There is no option to European integration if peace and prosperity is to be maintained. An American president who roots for Europe’s fragmentation and disintegration is entering dangerous territory.
European leadership must, therefore, continue to demand from the United States, in the words of European Council President Donald Tusk, the “wholehearted and unequivocal support for the idea of a united Europe.”
European leaders must themselves get serious about finding common solutions to the many challenges facing the Continent, even if it means putting European integration ahead of national interests.
Finally, the transatlantic relationship is not only built of transactions but on a sense of community, of trust, and a collective identity of shared values, norms, and practices.
Trump’s consistent lack of acknowledgement of values such as democracy, fundamental freedoms, respect for human rights, and the rule of law places him outside that identity and circle of trust. It is one thing to occasionally not comply with these values. That has happened before on both sides of the Atlantic. It is quite something else when leaders shun these values altogether.
Questions about US trustworthiness damage the foundation of the transatlantic community. Reassurances from Trump administration officials, including Vice President Mike Pence, on shared values and US commitment on their recent visits to Europe were appreciated by their European interlocutors. While these statements injected a degree of optimism in Europe, they were not sufficient to repair the damage that has already been done to the transatlantic relationship.

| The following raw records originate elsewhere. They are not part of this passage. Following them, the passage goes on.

(* ===== verification/SchemaValue.v ===== *)
(** * Response values: the JSON reader and writer

    Models [internal/schema/value.go] and [encode.go]: the value tree, its parser
    over the tokens of a [json.Decoder], with its depth and width limits, and its
    encoder. *)

From Stdlib Require Import Ascii.
From S2P Require Import Prelude.
From S2P Require Import Core.
From S2P Require Import Events.
From S2P Require Import Json.
From S2P Require Import SchemaModel.
Local Open Scope string_scope.
Local Open Scope list_scope.

(** ** [value.go] *)

#[local] Unset Elimination Schemes.
Inductive Value :=
| NullValue
| StringValue (value : string)
| IntegerValue (value : Z)
| DecimalStringValue (value : string)
| ObjectValue (fields : list (FieldName * Value))
| ArrayValue (items : list Value).
#[local] Set Elimination Schemes.

Section ValueInd.
Variable P : Value -> Prop.
Hypothesis P_null : P NullValue.
Hypothesis P_string : forall s, P (StringValue s).
Hypothesis P_integer : forall z, P (IntegerValue z).
Hypothesis P_decimal : forall s, P (DecimalStringValue s).
Hypothesis P_object : forall fields, Forall (fun f => P f.2) fields -> P (ObjectValue fields).
Hypothesis P_array : forall items, Forall P items -> P (ArrayValue items).

Fixpoint Value_ind (v : Value) : P v :=
  match v with
  | NullValue => P_null
  | StringValue s => P_string s
  | IntegerValue z => P_integer z
  | DecimalStringValue s => P_decimal s
  | ObjectValue fields => P_object fields
      ((fix go fs : Forall (fun f => P f.2) fs :=
          match fs with
          | [] => List.Forall_nil _
          | f :: fs => @List.Forall_cons _ (fun f => P f.2) f fs (Value_ind f.2) (go fs)
          end) fields)
  | ArrayValue items => P_array items
      ((fix go vs : Forall P vs :=
          match vs with
          | [] => List.Forall_nil _
          | v :: vs => @List.Forall_cons _ P v vs (Value_ind v) (go vs)
          end) items)
  end.
End ValueInd.

Inductive ValueParseResult :=
| ValueParsed (value : Value)
| ValueParseRejected (reason : DomainError).

Definition maxArrayItems : nat := 4096.
Definition maxObjectFields : nat := 1024.

(** What a call of the parser comes to: a value and the decoder behind it, a
    rejection, or no answer within the fuel. *)
Inductive Outcome :=
| Parsed (value : Value) (d : Decoder)
| Refused (reason : DomainError)
| Unfinished.

Definition refuse (message : string) : Outcome :=
  Refused (NewDomainError ErrorCodeInvalidArgument message).

Definition parseJSONNumber (literal : bytes) (d : Decoder) : Outcome :=
  match ParseInt literal with
  | Some z => Parsed (IntegerValue z) d
  | None =>
      if ParseFloat_ok literal then Parsed (DecimalStringValue (of_bytes literal)) d
      else refuse "number is invalid"
  end.

(** The closing token of an object or array. *)
Definition parse_end (delim : ascii) (message : string) (value : Value) (d : Decoder) : Outcome :=
  match Token d with
  | Some (TokenDelim c, d) => if ceq c delim then Parsed value d else refuse message
  | _ => refuse message
  end.

(** [parseDecoderValue] with [parseDelimitedValue], and the loops of
    [parseObjectValue] and [parseArrayValue]. *)
Fixpoint parseDecoderValue (fuel : nat) (d : Decoder) (depth : nat) {struct fuel} : Outcome :=
  match fuel with
  | O => Unfinished
  | S fuel =>
      if (maxNestingDepth <? depth)%nat then refuse "response JSON nesting is too deep"
      else
        match Token d with
        | None => refuse "response JSON is invalid"
        | Some (token, d) =>
            match token with
            | TokenDelim c =>
                if ceq c "{"%char then parseObjectValue fuel d depth []
                else if ceq c "["%char then parseArrayValue fuel d depth []
                else refuse "response JSON delimiter is unsupported"
            | TokenString s => Parsed (StringValue (of_bytes s)) d
            | TokenNumber literal => parseJSONNumber literal d
            | TokenNull => Parsed NullValue d
            | TokenBool _ => refuse "response JSON token is unsupported"
            end
        end
  end
with parseObjectValue (fuel : nat) (d : Decoder) (depth : nat) (fields : list (FieldName * Value)) {struct fuel} : Outcome :=
  match fuel with
  | O => Unfinished
  | S fuel =>
      if negb (More d) then parse_end "}"%char "object end is invalid" (ObjectValue fields) d
      else if (maxObjectFields <=? length fields)%nat then refuse "object has too many fields"
      else
        match Token d with
        | Some (TokenString rawName, d) =>
            match NewFieldName (of_bytes rawName) with
            | FieldNameRejected reason => Refused reason
            | FieldNameAccepted name =>
                match parseDecoderValue fuel d (S depth) with
                | Parsed v d => parseObjectValue fuel d depth (fields ++ [(name, v)])
                | outcome => outcome
                end
            end
        | _ => refuse "object field name is invalid"
        end
  end
with parseArrayValue (fuel : nat) (d : Decoder) (depth : nat) (items : list Value) {struct fuel} : Outcome :=
  match fuel with
  | O => Unfinished
  | S fuel =>
      if negb (More d) then parse_end "]"%char "array end is invalid" (ArrayValue items) d
      else if (maxArrayItems <=? length items)%nat then refuse "array has too many items"
      else
        match parseDecoderValue fuel d (S depth) with
        | Parsed v d => parseArrayValue fuel d depth (items ++ [v])
        | outcome => outcome
        end
  end.

(** Fuel that is always enough for the input ([ParseValueJSON_answers]). *)
Definition parse_fuel (d : Decoder) : nat := S (2 * length (dec_buf d))%nat.

(** [ParseValueJSON]; [None] would be a run that does not end. *)
Definition ParseValueJSON (raw : string) : option ValueParseResult :=
  let decoder := NewDecoder (to_bytes raw) in
  match parseDecoderValue (parse_fuel decoder) decoder 0 with
  | Unfinished => None
  | Refused reason => Some (ValueParseRejected reason)
  | Parsed v d =>
      Some (if More d
            then ValueParseRejected (NewDomainError ErrorCodeInvalidArgument "response JSON has trailing values")
            else ValueParsed v)
  end.

(** ** [encode.go] *)

Inductive EncodeValueResult :=
| ValueEncoded (source : string)
| ValueEncodeRejected (reason : DomainError).

(** The builder is the bytes written so far. *)
Definition writeJSONString (builder : bytes) (value : string) : bytes :=
  builder ++ Marshal_string (to_bytes value).

(** The loops of [writeObjectJSON] and [writeArrayJSON]. *)
Section WriteNested.
Variable write : bytes -> Value -> bytes.

Fixpoint writeObjectJSON (builder : bytes) (first : bool) (fields : list (FieldName * Value)) : bytes :=
  match fields with
  | [] => builder ++ ["}"%char]
  | (name, v) :: fields =>
      let builder := if first then builder else builder ++ [","%char] in
      let builder := writeJSONString builder (FieldName_String name) ++ [":"%char] in
      writeObjectJSON (write builder v) false fields
  end.

Fixpoint writeArrayJSON (builder : bytes) (first : bool) (items : list Value) : bytes :=
  match items with
  | [] => builder ++ ["]"%char]
  | v :: items =>
      let builder := if first then builder else builder ++ [","%char] in
      writeArrayJSON (write builder v) false items
  end.
End WriteNested.

Fixpoint writeValueJSON (builder : bytes) (value : Value) {struct value} : bytes :=
  match value with
  | NullValue => builder ++ to_bytes "null"
  | StringValue s => writeJSONString builder s
  | IntegerValue z => builder ++ to_bytes (FormatInt z)
  | DecimalStringValue s => builder ++ to_bytes s
  | ObjectValue fields => writeObjectJSON writeValueJSON (builder ++ ["{"%char]) true fields
  | ArrayValue items => writeArrayJSON writeValueJSON (builder ++ ["["%char]) true items
  end.

(** Every value of the closed set is encoded: the rejections of the source are
    for an interface value outside it. *)
Definition EncodeValueJSON (value : Value) : EncodeValueResult :=
  ValueEncoded (of_bytes (writeValueJSON [] value)).

Example parse_value_samples :
  ParseValueJSON (json_text " {'a' : [1, 'two', null], ' b ':1.50 } ") =
    Some (ValueParsed (ObjectValue
      [ (MkFieldName "a", ArrayValue [IntegerValue 1; StringValue "two"; NullValue]);
        (MkFieldName "b", DecimalStringValue "1.50") ])) /\
  ParseValueJSON "[1,]" = Some (ValueParseRejected (NewDomainError ErrorCodeInvalidArgument "response JSON is invalid")) /\
  ParseValueJSON "1 2" =
    Some (ValueParseRejected (NewDomainError ErrorCodeInvalidArgument "response JSON has trailing values")) /\
  ParseValueJSON "-0" = Some (ValueParsed (IntegerValue 0)) /\
  ParseValueJSON "7] tail" = Some (ValueParsed (IntegerValue 7)).
Proof. repeat split; vm_compute; reflexivity. Qed.

Example encode_value_sample :
  EncodeValueJSON (ObjectValue [(MkFieldName "a<", ArrayValue [IntegerValue (-5); NullValue])]) =
    ValueEncoded (json_text "{'a\u003c':[-5,null]}").
Proof. vm_compute. reflexivity. Qed.
Definition validateDecimalString (value : Value) (path : Path) : list ValidationError :=
  match value with
  | StringValue s =>
      if ParseFloat_ok (to_bytes s) then [] else [MkValidationError path "value must be a decimal string"]
  | _ => [MkValidationError path "value must be a decimal string"]
  end.

Definition validateEnum (values : list string) (value : Value) (path : Path) : list ValidationError :=
  match value with
  | StringValue s =>
      if existsb (String.eqb s) values then [] else [MkValidationError path "value is not an allowed enum member"]
  | _ => [MkValidationError path "value must be an enum string"]
  end.

Definition validateLiteral (literal : string) (value : Value) (path : Path) : list ValidationError :=
  match value with
  | StringValue s =>
      if String.eqb s literal then [] else [MkValidationError path "value does not match literal"]
  | _ => [MkValidationError path "value must be a literal string"]
  end.

(** The functions that call back [validateAt]. *)
Section ValidateNested.
Variable validate : Schema -> Value -> Path -> list ValidationError.

Definition validateField (field : ObjectField) (object : list (FieldName * Value)) (path : Path) : list ValidationError :=
  let '(MkObjectField name presence schema _) := field in
  match findObjectField object name with
  | ObjectFieldMissing =>
      if decide (presence = FieldRequired)
      then [MkValidationError (Path_Append path name) "required field is missing"] else []
  | ObjectFieldFound v => validate schema v (Path_Append path name)
  end.

Definition validateObject (fields : list ObjectField) (value : Value) (path : Path) : list ValidationError :=
  match value with
  | ObjectValue object => flat_map (fun field => validateField field object path) fields
  | _ => [MkValidationError path "value must be an object"]
  end.

Definition validateArray (item : Schema) (value : Value) (path : Path) : list ValidationError :=
  match value with
  | ArrayValue items => flat_map (fun v => validate item v path) items
  | _ => [MkValidationError path "value must be an array"]
  end.

Fixpoint validateUnion (variants : list Schema) (value : Value) (path : Path) : list ValidationError :=
  match variants with
  | [] => [MkValidationError path "value did not match a union variant"]
  | variant :: variants =>
      match validate variant value path with
      | [] => []
      | _ => validateUnion variants value path
      end
  end.
End ValidateNested.

Fixpoint validateAt (schema : Schema) (value : Value) (path : Path) {struct schema} : list ValidationError :=
  match schema with
  | ObjectSchema fields => validateObject validateAt fields value path
  | ArraySchema item => validateArray validateAt item value path
  | StringSchema _ => validateString value path
  | IntegerSchema => validateInteger value path
  | DecimalStringSchema => validateDecimalString value path
  | EnumSchema values => validateEnum values value path
  | LiteralSchema literal => validateLiteral literal value path
  | UnionSchema variants => validateUnion validateAt variants value path
  | FreeformSchema => []
  end.

Definition Validate (schema : Schema) (value : Value) : ValidationResult :=
  match validateAt schema value RootPath with
  | [] => ValidationAccepted
  | errors => ValidationRejected errors
  end.

(** ** [redact.go]: the index of sensitive fields *)

Record SensitiveField := MkSensitiveField { Sensitive_Path : Path; Sensitive_Policy : Sensitive }.

Definition sensitive_at (path : Path) (sensitivity : Sensitivity) : list SensitiveField :=
  match sensitivity with
  | IsSensitive policy => [MkSensitiveField path policy]
  | NotSensitive => []
  end.

Section CollectNested.
Variable collect : Schema -> Value -> Path -> list SensitiveField.

Definition collectField (field : ObjectField) (object : list (FieldName * Value)) (path : Path) : list SensitiveField :=
  let '(MkObjectField name _ schema sensitivity) := field in
  match findObjectField object name with
  | ObjectFieldMissing => []
  | ObjectFieldFound v =>
      let fieldPath := Path_Append path name in
      sensitive_at fieldPath sensitivity ++ collect schema v fieldPath
  end.
End CollectNested.

Fixpoint collectSensitive (schema : Schema) (value : Value) (path : Path) {struct schema} : list SensitiveField :=
  match schema, value with
  | ObjectSchema fields, ObjectValue object =>
      flat_map (fun field => collectField collectSensitive field object path) fields
  | ArraySchema item, ArrayValue items => flat_map (fun v => collectSensitive item v path) items
  | StringSchema sensitivity, _ => sensitive_at path sensitivity
  | _, _ => []
  end.

Definition BuildSensitiveIndex (schema : Schema) (value : Value) : list SensitiveField :=
  collectSensitive schema value RootPath.

(** ** [redact.go]: redaction *)

Definition redacted : Value := StringValue "[redacted]".

Inductive SchemaFieldLookupResult := SchemaFieldFound (field : ObjectField) | SchemaFieldMissing.

Fixpoint findSchemaField (fields : list ObjectField) (name : FieldName) : SchemaFieldLookupResult :=
  match fields with
  | [] => SchemaFieldMissing
  | field :: fields =>
      if String.eqb (FieldName_String (field_name field)) (FieldName_String name) then SchemaFieldFound field
      else findSchemaField fields name
  end.

(** What becomes of one field of a value; a removed field gives nothing.  The
    recursive call is made on the schema of the first field of that name. *)
Section RedactNested.
Variable redact : Schema -> Value -> Value.

Fixpoint redactField (fields : list ObjectField) (name : FieldName) (v : Value) : list (FieldName * Value) :=
  match fields with
  | [] => [(name, v)]
  | MkObjectField n _ schema sensitivity :: fields =>
      if String.eqb (FieldName_String n) (FieldName_String name) then
        match sensitivity with
        | IsSensitive policy =>
            if decide (Redaction policy = RedactionRemove) then [] else [(name, redacted)]
        | NotSensitive => [(name, redact schema v)]
        end
      else redactField fields name v
  end.
End RedactNested.

Fixpoint redactAt (schema : Schema) (value : Value) {struct schema} : Value :=
  match schema with
  | ObjectSchema fields =>
      match value with
      | ObjectValue object => ObjectValue (flat_map (fun f => redactField redactAt fields f.1 f.2) object)
      | _ => value
      end
  | ArraySchema item =>
      match value with
      | ArrayValue items => ArrayValue (map (redactAt item) items)
      | _ => value
      end
  | StringSchema (IsSensitive policy) =>
      if decide (Redaction policy = RedactionReplace) then redacted else value
  | _ => value
  end.

Definition RedactSensitive (schema : Schema) (value : Value) : Value := redactAt schema value.

Lemma redactField_found fields name v :
  redactField redactAt fields name v =
    match findSchemaField fields name with
    | SchemaFieldMissing => [(name, v)]
    | SchemaFieldFound field =>
        match field_sensitivity field with
        | IsSensitive policy =>
            if decide (Redaction policy = RedactionRemove) then [] else [(name, redacted)]
        | NotSensitive => [(name, redactAt (field_schema field) v)]
        end
    end.
Proof.
  induction fields as [|[n p s e] fields IH]; cbn; [done|].
  destruct (String.eqb _ _); [done|exact IH].
Qed.

(** ** What a schema means *)

(** [conforms s v]: the value has the shape the schema describes.  An object is
    judged by the first field of each name. *)
Inductive conforms : Schema -> Value -> Prop :=
| conforms_object fields object :
    Forall (fun f =>
      (forall v, findObjectField object (field_name f) = ObjectFieldFound v -> conforms (field_schema f) v) /\
      (findObjectField object (field_name f) = ObjectFieldMissing -> field_presence f = FieldMayOmit)) fields ->
    conforms (ObjectSchema fields) (ObjectValue object)
| conforms_array item items : Forall (conforms item) items -> conforms (ArraySchema item) (ArrayValue items)
| conforms_string sensitivity s : conforms (StringSchema sensitivity) (StringValue s)
| conforms_integer z : conforms IntegerSchema (IntegerValue z)
| conforms_decimal s : ParseFloat_ok (to_bytes s) = true -> conforms DecimalStringSchema (StringValue s)
| conforms_enum values s : s ∈ values -> conforms (EnumSchema values) (StringValue s)
| conforms_literal s : conforms (LiteralSchema s) (StringValue s)
| conforms_union variants v : Exists (fun variant => conforms variant v) variants -> conforms (UnionSchema variants) v
| conforms_freeform v : conforms FreeformSchema v.

Lemma Forall_pointwise {A} (P Q : A -> Prop) l : Forall (fun x => P x <-> Q x) l -> Forall P l <-> Forall Q l.
Proof. induction 1 as [|x l Hx _ IH]; [by split|]. rewrite !List.Forall_cons_iff. tauto. Qed.

Lemma Exists_pointwise {A} (P Q : A -> Prop) l : Forall (fun x => P x <-> Q x) l -> Exists P l <-> Exists Q l.
Proof. induction 1 as [|x l Hx _ IH]; [by rewrite !Exists_nil|]. rewrite !Exists_cons. tauto. Qed.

A consistency of words and actions, from all levels of the Trump administration, will be crucial to reassuring the United States’ allies. When Trump attends the NATO summit in Brussels in the spring, allies will listen carefully not only to what he says, but also to what he does not say. That outcome will determine the prospects of negotiating a new transatlantic bargain with fairer burden-sharing and a more efficient common response to new threats.